(* ===== verification/Retrieval.v ===== *)
(** * Retrieval of memories (crates/memory/src/retrieval.rs)

    A query is split into terms, the memories are scored with BM25 and the best are
    returned with a preview. Arithmetic on [f64] is the class [Float64]. *)

From S2P Require Import Prelude Digest Contract Cost Workspace Session SessionStore Secrets MemoryRecords.

(** [f64]: [decimal n e] is the literal n * 10^-e, [f_total_le] is
    [total_cmp] not being [Greater], [f_sum] is [Iterator::sum]. *)
Class Float64 := {
  F : Type;
  decimal : N → N → F;
  of_usize : nat → F;
  f_add : F → F → F;
  f_sub : F → F → F;
  f_mul : F → F → F;
  f_div : F → F → F;
  f_ln : F → F;
  f_sum : list F → F;
  f_eqb : F → F → bool;
  f_total_le : F → F → bool;
}.
(** What IEEE 754 says of the total order, and that nothing sums to zero. *)
Class Float64Laws `{!Float64} := {
  total_le_trans a b c : f_total_le a b = true → f_total_le b c = true → f_total_le a c = true;
  total_le_total a b : f_total_le a b = true ∨ f_total_le b a = true;
  sum_nil : f_eqb (f_sum []) (decimal 0 0) = true;
}.

Definition PREVIEW_MAX_BYTES : nat := 64.

(** ** Terms *)

Section tokens.
Context {UNI : Unicode}.

Definition ascii_digit_char (c : string) : bool :=
  match c with String a EmptyString => is_digit a | _ => false end.

(** The loop over the characters: the component being read, and whether the last
    character was in lower case or a digit. *)
Fixpoint camel_case (current : string) (previous_was_lowercase_or_digit : bool) (l : list string) : list string :=
  match l with
  | [] => [current]
  | character :: l =>
      let next := is_lowercase character || ascii_digit_char character in
      if negb (str_is_empty current) && is_uppercase character && previous_was_lowercase_or_digit
      then current :: camel_case character next l
      else camel_case (current +:+ character) next l
  end.
Definition split_camel_case (identifier : string) : list string := camel_case EmptyString false (chars identifier).

(** Components in lower case, each once and none that is the identifier itself. *)
Fixpoint distinct_components (lowercase : string) (seen l : list string) : list string :=
  match l with
  | [] => []
  | component :: l =>
      let component := to_lowercase component in
      if negb (str_eqb component lowercase) && negb (existsb (str_eqb component) seen)
      then component :: distinct_components lowercase (component :: seen) l
      else distinct_components lowercase seen l
  end.

Definition identifier_tokens (identifier : string) : list string :=
  if str_is_empty identifier then []
  else
    let lowercase := to_lowercase identifier in
    lowercase :: distinct_components lowercase []
      (mjoin (split_camel_case <$> base.filter (λ component, str_is_empty component = false)
                                     (split_at is_underscore identifier))).

Fixpoint tokens_of (identifier : string) (l : list string) : list string :=
  match l with
  | [] => identifier_tokens identifier
  | character :: l =>
      if is_alphanumeric character || str_eqb character "_"
      then tokens_of (identifier +:+ character) l
      else identifier_tokens identifier ++ tokens_of EmptyString l
  end.
Definition tokenize (content : string) : list string := tokens_of EmptyString (chars content).
End tokens.

Definition preview (content : string) : string :=
  if bool_decide (String.length content ≤ PREVIEW_MAX_BYTES) then content
  else String.substring 0 (floor_char_boundary content PREVIEW_MAX_BYTES) content.

(** ** Scores *)

Module MemoryCandidate.
Record t `{!Float64} : Type := mk {
  metadata : MemoryMetadata.t;
  key : MemoryKey.t;
  preview : string;
  score : F;
}.
Arguments t {_}.
Arguments mk {_} _ _ _ _.
End MemoryCandidate.

Module MemoryScan.
Record t `{!Float64} : Type := mk { abstained : bool; candidates : list MemoryCandidate.t }.
Arguments t {_}.
Arguments mk {_} _ _.
End MemoryScan.

Module Document.
Record t : Type := mk { memory : MemoryRecord.t; term_frequencies : gmap string nat; length : nat }.
(** [Document::new] *)
Definition new (memory : MemoryRecord.t) (tokens : list string) : t :=
  mk memory (foldl (λ m token, partial_alter (λ n, Some (S (default 0 n))) token m) ∅ tokens) (List.length tokens).
End Document.

(** [Ord] for [Option<String>] *)
Definition namespace_le (a b : option string) : bool :=
  match a, b with
  | None, _ => true
  | Some _, None => false
  | Some a, Some b => bool_decide (key_le a b)
  end.

Section rank.
Context {UNI : Unicode} {FLT : Float64}.

#[local] Notation "x + y" := (f_add x y).
#[local] Notation "x - y" := (f_sub x y).
#[local] Notation "x * y" := (f_mul x y).
#[local] Notation "x / y" := (f_div x y).

Definition BM25_K1 : F := decimal 12 1.
Definition BM25_B : F := decimal 75 2.

Definition contains_term (term : string) (document : Document.t) : bool :=
  bool_decide (is_Some (Document.term_frequencies document !! term)).

(** The entry of [term] in [inverse_document_frequencies]. *)
Definition inverse_document_frequency (documents : list Document.t) (term : string) : F :=
  let document_frequency := of_usize (List.length (base.filter (λ d, contains_term term d = true) documents)) in
  let document_count := of_usize (List.length documents) in
  f_ln (decimal 1 0 + (document_count - document_frequency + decimal 5 1) / (document_frequency + decimal 5 1)).

Definition bm25_score (document : Document.t) (query_terms : list string) (idf : string → F) (average : F) : F :=
  f_sum (omap (λ term,
    frequency ← Document.term_frequencies document !! term;
    let term_frequency := of_usize frequency in
    let length_ratio := if f_eqb average (decimal 0 0) then decimal 0 0
                        else of_usize (Document.length document) / average in
    let denominator := term_frequency + BM25_K1 * (decimal 1 0 - BM25_B + BM25_B * length_ratio) in
    Some (idf term * term_frequency * (BM25_K1 + decimal 1 0) / denominator)) query_terms).

(** The comparison is not [Greater]: the higher score first, then namespace and id. *)
Definition candidate_le (left right : MemoryCandidate.t) : bool :=
  let ls := MemoryCandidate.score left in
  let rs := MemoryCandidate.score right in
  let lk := MemoryCandidate.key left in
  let rk := MemoryCandidate.key right in
  if negb (f_total_le rs ls) then false
  else if negb (f_total_le ls rs) then true
  else if negb (namespace_le (MemoryKey.namespace lk) (MemoryKey.namespace rk)) then false
  else if negb (namespace_le (MemoryKey.namespace rk) (MemoryKey.namespace lk)) then true
  else (MemoryKey.id lk <=? MemoryKey.id rk)%Z.

Definition ranked (left right : MemoryCandidate.t) : Prop := candidate_le left right = true.
#[global] Instance ranked_dec : RelDecision ranked := λ left right, decide (candidate_le left right = true).

Definition query_terms (query : string) : list string := bset_iter (list_to_set (C := gset string) (tokenize query)).
Definition document_of (memory : MemoryRecord.t) : Document.t :=
  Document.new memory (tokenize (MemoryRecord.content memory)).

Definition candidate_of (terms : list string) (documents : list Document.t) (document : Document.t) :
    option MemoryCandidate.t :=
  let average :=
    f_sum ((λ d, of_usize (Document.length d)) <$> documents) / of_usize (List.length documents) in
  let score := bm25_score document terms (inverse_document_frequency documents) average in
  if f_eqb score (decimal 0 0) then None
  else
    let memory := Document.memory document in
    Some (MemoryCandidate.mk (MemoryRecord.metadata memory) (MemoryRecord.key memory)
            (preview (MemoryRecord.content memory)) score).

(** Every memory that has a score. *)
Definition scored (query : string) (memories : list MemoryRecord.t) : list MemoryCandidate.t :=
  let documents := document_of <$> memories in
  omap (candidate_of (query_terms query) documents) documents.

(** [retrieval::rank] *)
Definition rank (query : string) (memories : list MemoryRecord.t) (limit : nat) : list MemoryCandidate.t :=
  if bool_decide (limit = 0) || bool_decide (memories = []) then []
  else if bool_decide (query_terms query = []) then []
  else take limit (merge_sort ranked (scored query memories)).

(** [MemoryScan::rank] *)
Definition scan_rank (query : string) (memories : list MemoryRecord.t) (limit : nat) : MemoryScan.t :=
  let candidates := rank query memories limit in
  MemoryScan.mk (bool_decide (List.length candidates = 0)) candidates.
End rank.

(** ** What a ranking is *)

Section ranking.
Context {UNI : Unicode} {FLT : Float64} {LAWS : Float64Laws}.
Implicit Types (c d : MemoryCandidate.t).

Lemma namespace_le_total (a b : option string) : namespace_le a b = true ∨ namespace_le b a = true.
Proof.
  destruct a as [a|], b as [b|]; cbn; auto. destruct (total key_le a b); [left|right]; by apply bool_decide_eq_true.
Qed.
Lemma namespace_le_trans (a b c : option string) : namespace_le a b = true → namespace_le b c = true → namespace_le a c = true.
Proof.
  destruct a as [a|], b as [b|], c as [c|]; cbn; try done. rewrite !bool_decide_eq_true. apply transitivity.
Qed.

#[local] Instance candidate_le_total : Total ranked.
Proof.
  intros c d. unfold ranked, candidate_le.
  destruct (f_total_le (MemoryCandidate.score d) _) eqn:E1, (f_total_le (MemoryCandidate.score c) _) eqn:E2; cbn; auto.
  2: { destruct (total_le_total (MemoryCandidate.score c) (MemoryCandidate.score d)); congruence. }
  destruct (namespace_le (MemoryKey.namespace (MemoryCandidate.key c)) _) eqn:N1,
    (namespace_le (MemoryKey.namespace (MemoryCandidate.key d)) _) eqn:N2; cbn; auto.
  - rewrite !Z.leb_le. lia.
  - destruct (namespace_le_total (MemoryKey.namespace (MemoryCandidate.key c))
                (MemoryKey.namespace (MemoryCandidate.key d))); congruence.
Qed.

#[local] Instance candidate_le_transitive : Transitive ranked.
Proof.
  intros a b c. unfold ranked, candidate_le.
  set (sa := MemoryCandidate.score a). set (sb := MemoryCandidate.score b). set (sc := MemoryCandidate.score c).
  set (na := MemoryKey.namespace (MemoryCandidate.key a)). set (nb := MemoryKey.namespace (MemoryCandidate.key b)).
  set (nc := MemoryKey.namespace (MemoryCandidate.key c)).
  destruct (f_total_le sb sa) eqn:Eba; [|done]. destruct (f_total_le sc sb) eqn:Ecb; [|done].
  rewrite (total_le_trans _ _ _ Ecb Eba). cbn [negb].
  destruct (f_total_le sa sc) eqn:Eac; [|done]. cbn [negb].
  rewrite (total_le_trans _ _ _ Eac Ecb), (total_le_trans _ _ _ Eba Eac). cbn [negb].
  destruct (namespace_le na nb) eqn:Nab; [|done]. destruct (namespace_le nb nc) eqn:Nbc; [|done].
  rewrite (namespace_le_trans _ _ _ Nab Nbc). cbn [negb].
  destruct (namespace_le nc na) eqn:Nca; [|done]. cbn [negb].
  rewrite (namespace_le_trans _ _ _ Nbc Nca), (namespace_le_trans _ _ _ Nca Nab). cbn [negb].
  rewrite !Z.leb_le. lia.
Qed.

(** A document that holds none of the terms has no score. *)
Lemma no_term_no_candidate terms documents document c :
  candidate_of terms documents document = Some c → existsb (λ term, contains_term term document) terms = true.
Proof.
  intros Hc. apply not_false_iff_true. intros Hn. revert Hc. unfold candidate_of.
  assert (∀ idf average, bm25_score document terms idf average = f_sum []) as E.
  { intros idf average. unfold bm25_score. f_equal. clear -Hn. induction terms as [|t l IH]; [done|]. cbn in Hn.
    apply orb_false_iff in Hn as [Ht Hn]. cbn. unfold contains_term in Ht. apply bool_decide_eq_false in Ht.
    destruct (_ !! t) as [?|] eqn:E; [by destruct Ht|]. cbn. by apply IH. }
  cbn zeta. by rewrite E, sum_nil.
Qed.

Definition mentions (query : string) (memory : MemoryRecord.t) : Prop :=
  ∃ term, term ∈ tokenize query ∧ term ∈ tokenize (MemoryRecord.content memory).

Lemma frequencies_mention tokens term (m : gmap string nat) :
  is_Some (foldl (λ m token, partial_alter (λ n, Some (S (default 0 n))) token m) m tokens !! term) →
  is_Some (m !! term) ∨ term ∈ tokens.
Proof.
  revert m. induction tokens as [|t tokens IH]; intros m; cbn; [by left|]. intros [H|H]%IH; [|right; by right].
  destruct (decide (t = term)) as [->|Hne]; [right; left|]. rewrite lookup_partial_alter_ne in H by done. by left.
Qed.

Lemma scored_elem query memories c :
  c ∈ scored query memories → ∃ memory, memory ∈ memories ∧ mentions query memory ∧
    MemoryCandidate.key c = MemoryRecord.key memory ∧ MemoryCandidate.metadata c = MemoryRecord.metadata memory ∧
    MemoryCandidate.preview c = preview (MemoryRecord.content memory).
Proof.
  unfold scored. rewrite list_elem_of_omap. intros (document & (memory & -> & Hm)%list_elem_of_fmap & Hc).
  exists memory. split; [done|]. split; [|by unfold candidate_of in Hc; destruct (f_eqb _ _); simplify_eq].
  apply no_term_no_candidate in Hc. apply existsb_exists in Hc as (term & Ht & Hd). apply list_elem_of_In in Ht.
  unfold query_terms in Ht. rewrite elem_of_bset_iter, elem_of_list_to_set in Ht.
  unfold contains_term in Hd. apply bool_decide_eq_true in Hd. unfold document_of, Document.new in Hd. cbn in Hd.
  apply frequencies_mention in Hd as [Hd|Hd]; [|by exists term]. rewrite lookup_empty in Hd. by destruct Hd.
Qed.

(** A ranking holds the best [limit] of the memories that have a score, the best first;
    each of them shares a term with the query. *)
Theorem rank_best query memories limit :
  ∃ rest, rank query memories limit ++ rest ≡ₚ
            (if bool_decide (query_terms query = []) then [] else scored query memories) ∧
    StronglySorted ranked (rank query memories limit) ∧
    (∀ c d, c ∈ rank query memories limit → d ∈ rest → candidate_le c d = true) ∧
    length (rank query memories limit) ≤ limit ∧ (rest = [] ∨ length (rank query memories limit) = limit) ∧
    ∀ c, c ∈ rank query memories limit → ∃ memory, memory ∈ memories ∧ mentions query memory ∧
      MemoryCandidate.key c = MemoryRecord.key memory ∧ MemoryCandidate.metadata c = MemoryRecord.metadata memory ∧
      MemoryCandidate.preview c = preview (MemoryRecord.content memory).
Proof.
  unfold rank. destruct (bool_decide (query_terms query = [])) eqn:Eq.
  { exists []. destruct (_ || _); cbn; (split_and!; [done|constructor|set_solver|lia|by left|set_solver]). }
  destruct (bool_decide_reflect (limit = 0)) as [->|Hl]; cbn [orb].
  { exists (scored query memories). cbn. split_and!; [done|constructor|set_solver|lia|by right|set_solver]. }
  destruct (bool_decide_reflect (memories = [])) as [->|Hm].
  { exists []. cbn. split_and!; [done|constructor|set_solver|lia|by left|set_solver]. }
  set (l := merge_sort ranked (scored query memories)).
  assert (Hs : StronglySorted ranked l) by apply (StronglySorted_merge_sort ranked).
  assert (Hp : l ≡ₚ scored query memories) by apply merge_sort_Permutation.
  exists (drop limit l). rewrite take_drop. rewrite <-(take_drop limit l) in Hs.
  split_and!; [done|by eapply StronglySorted_app_1_l| | | |].
  - intros c d Hc Hd. by eapply (StronglySorted_app_1_elem_of ranked).
  - rewrite length_take. lia.
  - destruct (decide (length l ≤ limit)); [left; by apply drop_ge|right]. rewrite length_take. lia.
  - intros c Hc. apply scored_elem. rewrite <-Hp. apply list_elem_of_In in Hc. apply list_elem_of_In.
    rewrite <-(take_drop limit l). apply in_app_iff. by left.
Qed.
End ranking.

####

** How to complete this task **
Reproduce exactly the section above that begins at the line containing "From S2P Require" and ends at the line containing "decimal : N → N → F;", leaving out all other lines.

** Exercise output **
From S2P Require Import Prelude Digest Contract Cost Workspace Session SessionStore Secrets MemoryRecords.

(** [f64]: [decimal n e] is the literal n * 10^-e, [f_total_le] is
    [total_cmp] not being [Greater], [f_sum] is [Iterator::sum]. *)
Class Float64 := {
  F : Type;
  decimal : N → N → F;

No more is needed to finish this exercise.